Motive engine of history

The central contention of historical materialism is that history exhibits progress, not of a linear sort but cumulative nonetheless, and that the motive engine of this progress is the struggle over ownership and control of the means of production.

The history of the means of production, then, is the substructure of history, and everything else, including ideological arguments about that history, constitutes a superstructure.

Critics have contended that this is either too vague to be useful or too mechanistic to be plausible.

Political philosophy and the philosophy of history

The way one views the past has consequences for the way one views the future, and accordingly for the platform one adopts as one's own in the present. Carlyle was an advocate of benevolent autocracy, Herbert Spencer of laissez-faire capitalism, Karl Marx of socialism and a communist revolution, and in each case the reasons for that platform were to be found in their respective philosophies of history as described above.

History and education

One common contention among philosophers is that current historical methods are regional, subjective and selective. A better method would tend, where possible, towards a more universal, objective and exhaustive approach.

The philosophy of history is intertwined with the philosophy of education because much of the basic history learned at the elementary level is aligned with regional biases, whether unabashed or inadvertent. In some instances, history is the pure product of propaganda. Either way, history as a discipline has been compromised by adherence to old ways of thinking about its mechanics and purposes.

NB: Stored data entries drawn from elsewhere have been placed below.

(* ===== verification/NetworkIo.v ===== *)
(** * Byte order: kernel/network/network_io.c

    The conversions between host and network order.  The code asks a board
    register which byte order the processor runs in; [board_agrees] is the
    board manual's promise that the answer is the processor's byte order. *)

From S2P Require Import Prelude Memory Bus Heap.

(** ** Definitions *)

Definition SYS_CFGDATA2 : Z := 0x1000002C.

(** The value of the board's read-only configuration register. *)
Class Board := sys_cfgdata2 : Z.

Section NetworkIo.
Context {board : Board}.

Definition is_big_endian : bool :=
  negb (Z.land (u32 sys_cfgdata2) (Z.shiftl 1 1) =? 0).

Definition htonl (hostlong : Z) : Z := if is_big_endian then hostlong else bswap 4 hostlong.
Definition htons (hostshort : Z) : Z := if is_big_endian then hostshort else bswap 2 hostshort.
Definition ntohl (netlong : Z) : Z := if is_big_endian then netlong else bswap 4 netlong.
Definition ntohs (netshort : Z) : Z := if is_big_endian then netshort else bswap 2 netshort.

(** [for (i = 0; i < 6; i++) new.address[5 - i] = mac.address[i];] *)
Definition reverse_mac (new mac : list Z) : list Z :=
  foldl (fun new i => <[Z.to_nat (5 - i) := mac !!! Z.to_nat i]> new) new (zseq 6).

(** [new] starts uninitialised; all six bytes are written. *)
Definition hton_mac (mac : list Z) : list Z :=
  if is_big_endian then mac else reverse_mac (replicate 6 0) mac.
Definition ntoh_mac (mac : list Z) : list Z :=
  if is_big_endian then mac else reverse_mac (replicate 6 0) mac.

(** The register tells the processor's byte order. *)
Definition board_agrees {cpu : Cpu} : Prop :=
  is_big_endian = match cpu_endian with BigEndian => true | LittleEndian => false end.

(** The six address bytes of a [mac_address_t]. *)
Definition mac_wf (mac : list Z) : Prop := length mac = 6%nat /\ Forall is_u8 mac.

(** ** Lemmas *)

Lemma reverse_mac_rev new mac :
  length new = 6%nat -> length mac = 6%nat -> reverse_mac new mac = rev mac.
Proof.
  intros Hn Hm.
  do 6 (destruct new as [|? new]; [discriminate Hn|]). destruct new; [|discriminate Hn].
  do 6 (destruct mac as [|? mac]; [discriminate Hm|]). destruct mac; [|discriminate Hm].
  reflexivity.
Qed.

Lemma ntoh_mac_eq mac : length mac = 6%nat -> ntoh_mac mac = if is_big_endian then mac else rev mac.
Proof. intros. unfold ntoh_mac. by rewrite reverse_mac_rev. Qed.

Lemma hton_mac_eq mac : length mac = 6%nat -> hton_mac mac = if is_big_endian then mac else rev mac.
Proof. intros. unfold hton_mac. by rewrite reverse_mac_rev. Qed.

Lemma length_ntoh_mac mac : length mac = 6%nat -> length (ntoh_mac mac) = 6%nat.
Proof. intros. rewrite ntoh_mac_eq by done. case_match; rewrite ?length_rev; done. Qed.

Lemma ntoh_mac_wf mac : mac_wf mac -> mac_wf (ntoh_mac mac).
Proof.
  intros [Hl Hb]. split; [by apply length_ntoh_mac|].
  rewrite ntoh_mac_eq by done. case_match; [done|by apply Forall_rev].
Qed.

Lemma hton_ntoh_mac mac : length mac = 6%nat -> hton_mac (ntoh_mac mac) = mac.
Proof.
  intros. rewrite hton_mac_eq by (by apply length_ntoh_mac). rewrite ntoh_mac_eq by done.
  case_match; [done|]. apply rev_involutive.
Qed.

Lemma ntohs_range x : is_u16 x -> is_u16 (ntohs x).
Proof.
  intros. unfold ntohs. case_match; [done|]. pose proof (bswap_range 2 x). unfold is_u16. lia.
Qed.

Lemma ntohl_range x : is_u32 x -> is_u32 (ntohl x).
Proof.
  intros. unfold ntohl. case_match; [done|]. pose proof (bswap_range 4 x). unfold is_u32. lia.
Qed.

Lemma htons_range x : is_u16 x -> is_u16 (htons x).
Proof. apply ntohs_range. Qed.

Lemma htonl_range x : is_u32 x -> is_u32 (htonl x).
Proof. apply ntohl_range. Qed.

(** The swap an agreeing board performs, seen on bytes: a value loaded by the
    processor and converted is the big-endian value of the bytes. *)
Lemma net_dec {cpu : Cpu} bs :
  board_agrees -> Forall is_u8 bs ->
  (if is_big_endian then dec cpu_endian bs else bswap (length bs) (dec cpu_endian bs)) =
  dec BigEndian bs.
Proof.
  intros Hagree Hbs. rewrite Hagree. destruct (cpu_endian) eqn:E; [|done].
  by rewrite bswap_dec.
Qed.

Lemma net_enc {cpu : Cpu} n x :
  board_agrees -> 0 <= x < 256 ^ Z.of_nat n ->
  enc cpu_endian n (if is_big_endian then x else bswap n x) = enc BigEndian n x.
Proof.
  intros Hagree Hx. rewrite Hagree. destruct (cpu_endian) eqn:E; [|done]. simpl.
  unfold bswap. pose proof (le_bytes_le_val (rev (le_bytes n x))) as H.
  rewrite length_rev, length_le_bytes in H. apply H, Forall_rev, le_bytes_u8.
Qed.

Lemma ntohs_load {cpu : Cpu} m a :
  board_agrees -> ntohs (load cpu_endian 2 m a) = dec BigEndian (read_bytes m a 2).
Proof. intros H. by apply (net_dec (read_bytes m a 2) H), read_bytes_u8. Qed.

Lemma ntohl_load {cpu : Cpu} m a :
  board_agrees -> ntohl (load cpu_endian 4 m a) = dec BigEndian (read_bytes m a 4).
Proof. intros H. by apply (net_dec (read_bytes m a 4) H), read_bytes_u8. Qed.

Lemma store_htons {cpu : Cpu} m a x :
  board_agrees -> is_u16 x ->
  store cpu_endian 2 m a (htons x) = write_bytes m a (enc BigEndian 2 x).
Proof. intros H Hx. unfold store, htons. rewrite (net_enc 2); [done|done|]. unfold is_u16 in Hx. lia. Qed.

Lemma store_htonl {cpu : Cpu} m a x :
  board_agrees -> is_u32 x ->
  store cpu_endian 4 m a (htonl x) = write_bytes m a (enc BigEndian 4 x).
Proof. intros H Hx. unfold store, htonl. rewrite (net_enc 4); [done|done|]. unfold is_u32 in Hx. lia. Qed.

Lemma read_write_enc m a e n v : read_bytes (write_bytes m a (enc e n v)) a n = enc e n v.
Proof.
  pose proof (read_write_bytes m a (enc e n v) (enc_u8 e n v)) as E. by rewrite length_enc in E.
Qed.

(** ** Properties *)

(** C35: Converting to network order and back is the identity, on 16- and
    32-bit values and on MAC addresses, whatever the board's register says. *)
Theorem network_order_roundtrip s l mac :
  is_u16 s -> is_u32 l -> length mac = 6%nat ->
  ntohs (htons s) = s /\ htons (ntohs s) = s /\ ntohl (htonl l) = l /\ htonl (ntohl l) = l /\
  ntoh_mac (hton_mac mac) = mac /\ hton_mac (ntoh_mac mac) = mac.
Proof.
  intros Hs Hl Hm. unfold is_u16, is_u32 in *. unfold ntohs, htons, ntohl, htonl.
  split_and!; try (case_match; [done|apply bswap_involutive; lia]).
  - change (hton_mac (ntoh_mac mac) = mac). by apply hton_ntoh_mac.
  - by apply hton_ntoh_mac.
Qed.

(** On a board whose register tells the truth, what the kernel stores
    after [htons]/[htonl] lies in memory most significant byte first, and what
    it loads and passes through [ntohs]/[ntohl] is the big-endian value of the
    bytes, on a processor of either byte order. *)
Theorem network_order_on_the_wire {cpu : Cpu} m a s l :
  board_agrees -> is_u16 s -> is_u32 l ->
  read_bytes (store cpu_endian 2 m a (htons s)) a 2 = [s / 256; s `mod` 256] /\
  read_bytes (store cpu_endian 4 m a (htonl l)) a 4 =
    [l / 16777216; (l / 65536) `mod` 256; (l / 256) `mod` 256; l `mod` 256] /\
  ntohs (load cpu_endian 2 m a) = 256 * get8 m a + get8 m (a + 1) /\
  ntohl (load cpu_endian 4 m a) =
    16777216 * get8 m a + 65536 * get8 m (a + 1) + 256 * get8 m (a + 2) + get8 m (a + 3).
Proof.
  intros Hag Hs Hl. split_and!.
  - rewrite store_htons by done. rewrite read_write_enc.
    cbn [enc le_bytes rev app]. unfold is_u16, u8 in *. repeat f_equal; word_lia.
  - rewrite store_htonl by done. rewrite read_write_enc.
    cbn [enc le_bytes rev app]. unfold is_u32, u8 in *. rewrite !Z.div_div by lia.
    repeat f_equal; word_lia.
  - rewrite ntohs_load by done. cbn [dec read_bytes rev app le_val]. lia.
  - rewrite ntohl_load by done. cbn [dec read_bytes rev app le_val].
    replace (a + 1 + 1) with (a + 2) by lia. replace (a + 2 + 1) with (a + 3) by lia. lia.
Qed.

End NetworkIo.

(** ** Witnesses *)

Lemma network_order_roundtrip_witness :
  @ntohl 0 (@htonl 0 0x01020304) = 0x01020304 /\ @htonl 0 0x01020304 = 0x04030201.
Proof.
  destruct (network_order_roundtrip (board := 0) 0x0102 0x01020304 [1; 2; 3; 4; 5; 6])
    as (_ & _ & H & _); [vm_compute; done..|]. split; [exact H|vm_compute; reflexivity].
Defined.

Lemma network_order_on_the_wire_witness :
  read_bytes (store LittleEndian 4 ∅ 100 (@htonl 0 0xC0A80001)) 100 4 = [0xC0; 0xA8; 0; 1].
Proof.
  destruct (network_order_on_the_wire (board := 0) (cpu := LittleEndian) ∅ 100 0 0xC0A80001)
    as (_ & H & _); [vm_compute; done..|]. etrans; [exact H|]. vm_compute. reflexivity.
Defined.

Further, elementary history is devoid of theory; it is almost purely content-oriented. We are taught "who said what when, who did what when," but not to explore how we verify an event that we did not witness.

For example, how do we know what a given individual said at a specific time if we weren't around to hear him/her? Chances are, we are reading something we believe to have been actually written at the time of the inquiry. But then, how do we know the person who wrote it was really in a position to make an authoritative statement? While this may be easy to do in some circumstances, there are many instances where "facts" can be neither authenticated nor discredited.

Related topics

Philosophy of history explores the classic branches of philosophy — metaphysics, epistemology and axiology — and their implications on the assumptions and methods of historical inquiry.

In addition, the philosophy of history is often interested in the history of philosophy. Its questions might include: How can changes in philosophy be accounted for historically? What drives the development of thought in its historical context? To what degree can philosophical texts from prior historical eras (for instance, the teachings of Heraclitus) even be understood today?